Яблоко матово светится в лучах полуденного солнца, пробивающегося сквозь яркую, прозрачно - изумрудную листву. Большое, покрытое капельками только что прошедшего тёплого, августовского дождя, испещрённое поперечными полосками бордового, жёлтого, и светло-зелёного цвета. Оно манит, притягивает к себе взгляд, и я стою завороженный его медовым и восковым внутренним светом.
Мокрый стол из плохо оструганных, потрескавшихся и посеревших от времени досок, как старинное зеркало отражает в лужице дождя крутые, бугристые его бока, и мои маленькие ручки тянутся с нетерпением к нему. Взять его теплый шар в руки и откусить его брызжущую сладким соком мякоть. Но… мне уже три года, и я понимаю что этого сделать нельзя. Яблоко из фарфора.
Оно так…так похоже на настоящее, живое, так тщательно расписано тоненькими кистями, что когда мама протянула мне его, и я разочаровано понял что его нельзя есть, она звонко рассмеялась.
- Это не простое яблочко, оно играет музыку, вот смотри.
Она легонько покрутила его между тонкими ладонями и поставила на стол, под раскидистыми ранетками, растущими в бабушкином саду. Раздался негромкий звон, будто запела тоненькая, как швейная иголочка - комариная флейта. Её негромкая мелодия постепенно изменялась, и медленно становилась похожей на пчелиную песню, а потом на гудение большого, лохматого шмеля, через минуту яблоко затихло издав легкий-легкий шелест.

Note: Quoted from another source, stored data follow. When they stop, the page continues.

(** C10, amended.  For a [ConstructError] whose cause is set and has the
    message [m], [Error()] returns "line <Line>: " followed by [m]; the
    Column field never affects the result. *)
Theorem ConstructError_Error_format :
  forall (M : MarkMethods) (e : ConstructError.t errval),
    (forall (cause : errval) (m : string),
        ConstructError.Err e = Some cause ->
        Error cause = Ok m ->
        ConstructError_Error e
        = Ok ("line " ++ fmt_d (ConstructError.Line e) ++ ": " ++ m))
    /\ (forall column : Z,
          ConstructError_Error
            {| ConstructError.Err := ConstructError.Err e;
               ConstructError.Line := ConstructError.Line e;
               ConstructError.Column := column |}
          = ConstructError_Error e).
Proof.
  intros M e. split.
  - intros cause m Hc Hm.
    unfold ConstructError_Error, ConstructError_Error_body.
    now rewrite Hc, Hm.
  - intro column. reflexivity.
Qed.

Lemma ConstructError_Error_format_witness :
  ConstructError_Error (M := spec_MarkMethods)
    {| ConstructError.Err := Some (errorString 9 "wrong type");
       ConstructError.Line := 3;
       ConstructError.Column := 5 |}
  = Ok "line 3: wrong type".
Proof.
  apply (proj1 (ConstructError_Error_format spec_MarkMethods
                  {| ConstructError.Err := Some (errorString 9 "wrong type");
                     ConstructError.Line := 3;
                     ConstructError.Column := 5 |})
           (errorString 9 "wrong type") "wrong type");
    reflexivity.
Defined.

(* ================================================================= *)
(** ** LoadErrors.As (C2, C3) *)

(** The message list built by the [**TypeError] case. *)
Lemma As_TypeError_messages (M : MarkMethods) (e : LoadErrors.t errval) :
  LoadErrors_As e toTypeError
  = (Some (TypeErrorVar
             {| TypeError.Errors :=
                  map (fun err => LoadError_simpleError (deref err))
                      (LoadErrors.Errors e) |}),
     true).
Proof.
  unfold LoadErrors_As.
  now rewrite (fold_append_map (fun err => LoadError_simpleError (deref err))).
Qed.

(** C2.  On a non-empty [LoadErrors], [As] with a [**LoadError] target
    stores element 0 and returns true; with a [**ConstructError] target it
    stores a value with the cause of element 0 and the line and column of
    its mark and returns true; with a [**TypeError] target it stores one
    message per element, the i-th being the [simpleError()] of element i,
    and returns true; with any other target it stores nothing and returns
    false. *)
Theorem LoadErrors_As_nonempty :
  forall (M : MarkMethods) (e : LoadErrors.t errval),
    LoadErrors.Errors e <> [] ->
    exists first : ref (LoadError.t errval),
      nth_error (LoadErrors.Errors e) 0 = Some first
      /\ LoadErrors_As e toLoadError = (Some (LoadErrorVar first), true)
      /\ (exists c : ConstructError.t errval,
             LoadErrors_As e toConstructError
             = (Some (ConstructErrorVar c), true)
             /\ ConstructError.Err c = LoadError.Err (deref first)
             /\ ConstructError.Line c = Mark.Line (LoadError.Mark (deref first))
             /\ ConstructError.Column c
                = Mark.Column (LoadError.Mark (deref first)))
      /\ (exists t : TypeError.t,
             LoadErrors_As e toTypeError = (Some (TypeErrorVar t), true)
             /\ List.length (TypeError.Errors t)
                = List.length (LoadErrors.Errors e)
             /\ forall (i : nat) (err : ref (LoadError.t errval)),
                  nth_error (LoadErrors.Errors e) i = Some err ->
                  nth_error (TypeError.Errors t) i
                  = Some (LoadError_simpleError (deref err)))
      /\ forall T : string, LoadErrors_As e (toOther T) = (None, false).
Proof.
  intros M [errors] Hne. cbn [LoadErrors.Errors] in *.
  destruct errors as [|first rest]; [now elim Hne|].
  exists first. split; [reflexivity|]. split; [reflexivity|].
  split; [|split].
  - eexists. split; [reflexivity|]. repeat split.
  - eexists. split; [apply As_TypeError_messages|].
    cbn [TypeError.Errors LoadErrors.Errors]. split.
    + apply length_map.
    + intros i err Hi.
      now rewrite nth_error_map, Hi.
  - reflexivity.
Qed.

Lemma LoadErrors_As_nonempty_witness :
  exists first : ref (LoadError.t errval),
    nth_error (LoadErrors.Errors two_faults) 0 = Some first
    /\ LoadErrors_As (M := spec_MarkMethods) two_faults toLoadError
       = (Some (LoadErrorVar first), true).
Proof.
  destruct (LoadErrors_As_nonempty spec_MarkMethods two_faults)
    as [first [H0 [H1 _]]].
  - simpl; discriminate.
  - exists first. split; assumption.
Defined.

(** C3.  On the empty [LoadErrors], [As] with a [**TypeError] target stores
    a [TypeError] with no message and returns true, while with a
    [**LoadError] or a [**ConstructError] target it stores nothing and
    returns false. *)
Theorem LoadErrors_As_empty :
  forall M : MarkMethods,
    LoadErrors_As {| LoadErrors.Errors := [] |} toTypeError
    = (Some (TypeErrorVar {| TypeError.Errors := [] |}), true)
    /\ LoadErrors_As {| LoadErrors.Errors := [] |} toLoadError
       = (None, false)
    /\ LoadErrors_As {| LoadErrors.Errors := [] |} toConstructError
       = (None, false).
Proof. intro M. repeat split. Qed.

(* ================================================================= *)
(** ** LoadErrors.Is (C4) *)

(** [errors.is] succeeds when some error of the chain answers. *)
Lemma is_chain : forall err target : errval,
  is_ err target = existsb (fun x => answers x target) (chain err).
Proof.
  fix IH 1. intros err target.
  destruct err as [p s | p e | p e | p e | p e | p e | f];
    cbn [is_ chain existsb]; unfold answers at 1;
    destruct (comparable_type target && same _ target);
    try reflexivity; cbn [orb].
  - unfold LoadError_Unwrap. destruct e as [st msg mk cmk cmsg [c|]];
      cbn [LoadError.Err]; [apply IH | reflexivity].
  - unfold ConstructError_Unwrap. destruct e as [[c|] l col];
      cbn [ConstructError.Err]; [apply IH | reflexivity].
  - now rewrite orb_false_r.
  - destruct (foreign_Is f target); [reflexivity|]. cbn [orb].
    destruct f as [ti vi cmp er im [ | [c|] | es]]; cbn [Foreign.Unwrap];
      [reflexivity | apply IH | reflexivity | ].
    revert es. fix inner 1. intro es.
    destruct es as [|[c|] es]; cbn [existsb flat_map].
    + reflexivity.
    + now rewrite existsb_app, <- (IH c target), <- (inner es).
    + apply inner.
Qed.

(** C4, as worded, fails: the cause of the only element has the message
    of the target, but it is another error value and [Is] returns false;
    and [Is] returns true for the element itself as target, whose message
    is not the message of the cause. *)
Lemma LoadErrors_Is_same_text_no_match :
  LoadErrors_Is boom_errors (Some boom_target) = false
  /\ (exists (err : ref (LoadError.t errval)) (cause : errval),
         In err (LoadErrors.Errors boom_errors)
         /\ LoadError.Err (deref err) = Some cause
         /\ Error (M := spec_MarkMethods) cause
            = Error (M := spec_MarkMethods) boom_target)
  /\ LoadErrors_Is boom_errors (Some (LoadError_as_error boom_element)) = true
  /\ Error (M := spec_MarkMethods) boom_cause
     <> Error (M := spec_MarkMethods) (LoadError_as_error boom_element).
Proof.
  split; [reflexivity|]. split.
  - exists boom_element, boom_cause. repeat split. now left.
  - split; [reflexivity | discriminate].
Qed.

(** C4, amended.  [Is] succeeds if and only if the target is not nil and,
    for at least one element, some error on the chain of the element (the
    element itself, its cause, the cause of its cause, ...) is the same
    error value as the target (Go's [==]: same dynamic type and pointer)
    or is an aggregate whose own [Is] accepts the target. *)
Theorem LoadErrors_Is_chain :
  forall (e : LoadErrors.t errval) (tgt : error),
    LoadErrors_Is e tgt = true
    <-> exists (t : errval) (err : ref (LoadError.t errval)) (x : errval),
          tgt = Some t
          /\ In err (LoadErrors.Errors e)
          /\ In x (chain (LoadError_as_error err))
          /\ answers x t = true.
Proof.
  intros e tgt. unfold LoadErrors_Is. rewrite existsb_exists. split.
  - intros [err [Hin His]]. destruct tgt as [t|]; [|discriminate His].
    cbn [errors_Is] in His. rewrite is_chain, existsb_exists in His.
    destruct His as [x [Hx Hans]]. now exists t, err, x.
  - intros [t [err [x [-> [Hin [Hx Hans]]]]]].
    exists err. split; [assumption|].
    cbn [errors_Is]. rewrite is_chain, existsb_exists. now exists x.
Qed.

(* ================================================================= *)
(** ** handleErr (C1) *)

(** C1.  Whatever the named result holds when the deferred [handleErr]
    runs: if a panic with a [*YAMLError] carrying [P] is in flight, the
    function returns normally with [err = P]; if a panic with any other
    value is in flight, that same value is raised again; if no panic is in
    flight, [err] is returned as it was.  So an entry point never ends by
    a panic carrying a [*YAMLError], and a [*YAMLError] panic raised three
    calls below an entry point makes it return the payload (scenario D). *)
Theorem handleErr_boundary :
  forall slot : error,
    (forall (p : ptr) (w : YAMLError.t errval),
        finish (handleErr
                  {| err := slot;
                     panicking := Some (any_error (YAMLErrorPtr p w)) |})
        = Return (YAMLError.Err w))
    /\ (forall v : any,
          is_YAMLError v = false ->
          finish (handleErr {| err := slot; panicking := Some v |})
          = Panic v)
    /\ finish (handleErr {| err := slot; panicking := None |}) = Return slot
    /\ (forall (body : comp error) (v : any),
          entry_point body = Panic v -> is_YAMLError v = false)
    /\ (forall (p : ptr) (w : YAMLError.t errval)
               (k1 k2 k3 : error -> comp error),
          entry_point
            (r1 <- (r2 <- (r3 <- panic (any_error (YAMLErrorPtr p w)) ;;
                           k3 r3) ;;
                    k2 r2) ;;
             k1 r1)
          = Return (YAMLError.Err w)).
Proof.
  intro slot. split; [reflexivity|]. split; [|split; [reflexivity|split]].
  - intros v Hv. destruct v as [[] | | |]; try reflexivity; discriminate Hv.
  - intros body v. unfold entry_point.
    destruct body as [r | [[] | | |]]; cbn; intro H;
      try discriminate H; injection H as <-; reflexivity.
  - reflexivity.
Qed.

Lemma handleErr_boundary_witness :
  finish (handleErr
            {| err := None;
               panicking := Some (any_runtime_Error "index out of range") |})
  = Panic (any_runtime_Error "index out of range")
  /\ is_YAMLError (any_string "unreachable") = false.
Proof.
  destruct (handleErr_boundary None) as [_ [Hother [_ [Hexit _]]]].
  split.
  - apply Hother. reflexivity.
  - apply (Hexit (panic (any_string "unreachable"))). reflexivity.
Defined.

(* ================================================================= *)
(** ** Further properties of LoadErrors.Is and errors.Is *)



(** A value of a type that is not comparable and declares no [Is] method
    is not found by [errors.is], not even in itself; with an [Is] method
    that accepts the target it is. *)
Lemma is_uncomparable (ti vi : nat) (er : result string)
    (im : option (identity -> bool)) (t : errval) :
  let v := foreignError
             {| Foreign.type_id := ti; Foreign.value_id := vi;
                Foreign.comparable := false; Foreign.Error := er;
                Foreign.Is := im; Foreign.Unwrap := Foreign.NoUnwrap |} in
  is_ v v = match im with
            | Some accepts => accepts (foreign_type ti, vi)
            | None => false
            end.
Proof. cbn. unfold foreign_Is. cbn. now destruct im as [a|]; [destruct (a _)|]. Qed.

(** One turn of the loop for a [*LoadError]. *)
Lemma is_LoadError_step (r : ref (LoadError.t errval)) (t : errval) :
  is_ (LoadError_as_error r) t
  = comparable_type t && same (LoadError_as_error r) t
    || errors_Is (LoadError.Err (deref r)) (Some t).
Proof.
  unfold LoadError_as_error. cbn [is_]. unfold LoadError_Unwrap.
  destruct (comparable_type t && same _ _); [reflexivity|]. cbn [orb].
  now destruct (LoadError.Err (deref r)).
Qed.
Lemma quiet_custom_rows sheet_name db registry index rows accumulated :
  emits not_new_activity
        (custom_rows agb sheet_name db registry index rows accumulated).
Proof.
  revert index accumulated.
  induction rows as [|row rest IH]; intros index accumulated; cbn [custom_rows].
  - apply emits_ret.
  - unfold custom_row, eval_parameter. pose proof quiet_find_activity.
    repeat emit_step; auto.
Qed.


(** ** The parameter builder, row by row *)

Lemma params_loop_step sheet index row rest registry w s :
  p_type row = CStr s ->
  isna (p_ei_activity_name row) = false ->
  params_loop agb sheet index (row :: rest) registry w
  = bind (register_param agb (param_name sheet (p_parameter_number row))
                         (py_lower agb (py_strip agb s)) row registry)
         (fun registry' => params_loop agb sheet (S index) rest registry') w.
Proof.
  intros Hs Hn. cbn [params_loop]. unfold strip_lower. rewrite Hs.
  cbn beta iota. rewrite bind_ret_l, Hn. reflexivity.
Qed.

Lemma params_loop_stop sheet index row rest registry w :
  type_is_str row ->
  isna (p_ei_activity_name row) = true ->
  params_loop agb sheet index (row :: rest) registry w
  = (w, [Print ("Skipping row " ++ pretty index
                ++ " as 'EI activity name' is NaN.")], Ok registry).
Proof.
  intros [s Hs] Hn. cbn [params_loop]. unfold strip_lower. rewrite Hs.
  cbn beta iota. rewrite bind_ret_l, Hn. reflexivity.
Qed.

Lemma params_loop_app sheet index pre post registry w :
  Forall type_is_str pre ->
  Forall (fun r => isna (p_ei_activity_name r) = false) pre ->
  params_loop agb sheet index (pre ++ post) registry w
  = bind (params_loop agb sheet index pre registry)
         (fun registry' =>
            params_loop agb sheet (index + length pre) post registry') w.
Proof.
  intros Hstr Hna. revert index registry w.
  induction pre as [|row pre IH]; intros index registry w.
  - cbn [app length params_loop]. rewrite bind_ret_l, Nat.add_0_r. reflexivity.
  - inversion Hstr as [|? ? [s Hs] Hstr']; subst.
    inversion Hna as [|? ? Hn Hna']; subst.
    cbn [app]. rewrite (params_loop_step _ _ _ _ _ _ s) by assumption.
    etransitivity;
      [|symmetry; apply bind_ext_l; intros w';
        apply (params_loop_step _ _ _ _ _ _ s); assumption].
    rewrite bind_assoc. apply bind_ext. intros registry' w'.
    rewrite IH by assumption. cbn [length].
    replace (S index + length pre) with (index + S (length pre)) by lia.
    reflexivity.
Qed.
(** * pyslm_dxf_generator: the DXF/machine-format plumbing, embedded and verified

    The repository is a set of Python scripts around the slicing library
    (pyslm, trimesh) and the DXF library (ezdxf).  This development embeds the
    functions of [modules/geometry_processing.py] and the copies of them kept
    in [unified_pyslm_pipeline.py], [support_DXF_to_machine_TXT_or_DXF.py],
    [support_DXF_to_clean_DXF.py] and [manufacture_parameters.py].

    Conventions of the embedding:
    - a Python [float] is a binary64 primitive float; a coordinate that a
      library hands out is a [number], a binary64 value together with its
      runtime type ([float] or [numpy.float64]), since [round] looks at it;
    - tuples and lists built by the scripts are Rocq lists, so that their
      shape is something to prove, not something the types give away;
    - objects handed over by a library (an ezdxf vector, an LWPOLYLINE point
      tuple, a numpy coordinate row) are records or pairs;
    - a function that touches the disk, the console or the log is a state
      transformer over [world] that may end in a raised exception;
    - what a library computes (parsing and serialising DXF, slicing, hatching,
      [round], [repr], [numpy.arange]) is an operation of a class, never
      defined here; the ['.3f'] format and [int] of a float are defined on
      the binary64 value. *)

#[local] Set Warnings "-inexact-float".

From Stdlib Require Import ZArith List String Ascii Floats Bool Lia DecimalString.
From stdpp Require Import base option list strings gmap sorting.

Open Scope string_scope.
Open Scope list_scope.

(** ** Python values, exceptions and control *)

Abbreviation float := PrimFloat.float.

#[global] Instance float_inhabited : Inhabited float := populate 0%float.

(** The exception classes the scripts can meet; all derive from [Exception]. *)
Inductive exn_class :=
| DXFStructureError | AttributeError | IndexError | ValueError
| OverflowError | FileNotFoundError | IOError.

- Это тебе… тётя Даша подарила, твоя крёстная мама, - говорит и гладит меня, по светлым как лён волосам, мама. Тетя Даша, моя любимая тётя. Есть у меня и другие тётки, но молодые они слишком, одна ещё учится в школе, вторая только что закончила школу. А эта настоящая, большая, такая что не хватает обеих рук чтобы обнять её теплые ноги. У неё густые чёрные волосы до пояса, яркие алые губы, и добрые, смеющиеся глаза. Она всегда пахнет сладкой булочкой. И громко хохочет, обжимая меня своими мягкими ладонями, когда слышит, как я неправильно выговариваю слова. И ещё у неё есть большая, красивая книга в которой написано и нарисовано много сказок. Иногда она мне их читает своим льющимся как мёд голосом, и переводит изредка встречающиеся непонятные, украинские слова.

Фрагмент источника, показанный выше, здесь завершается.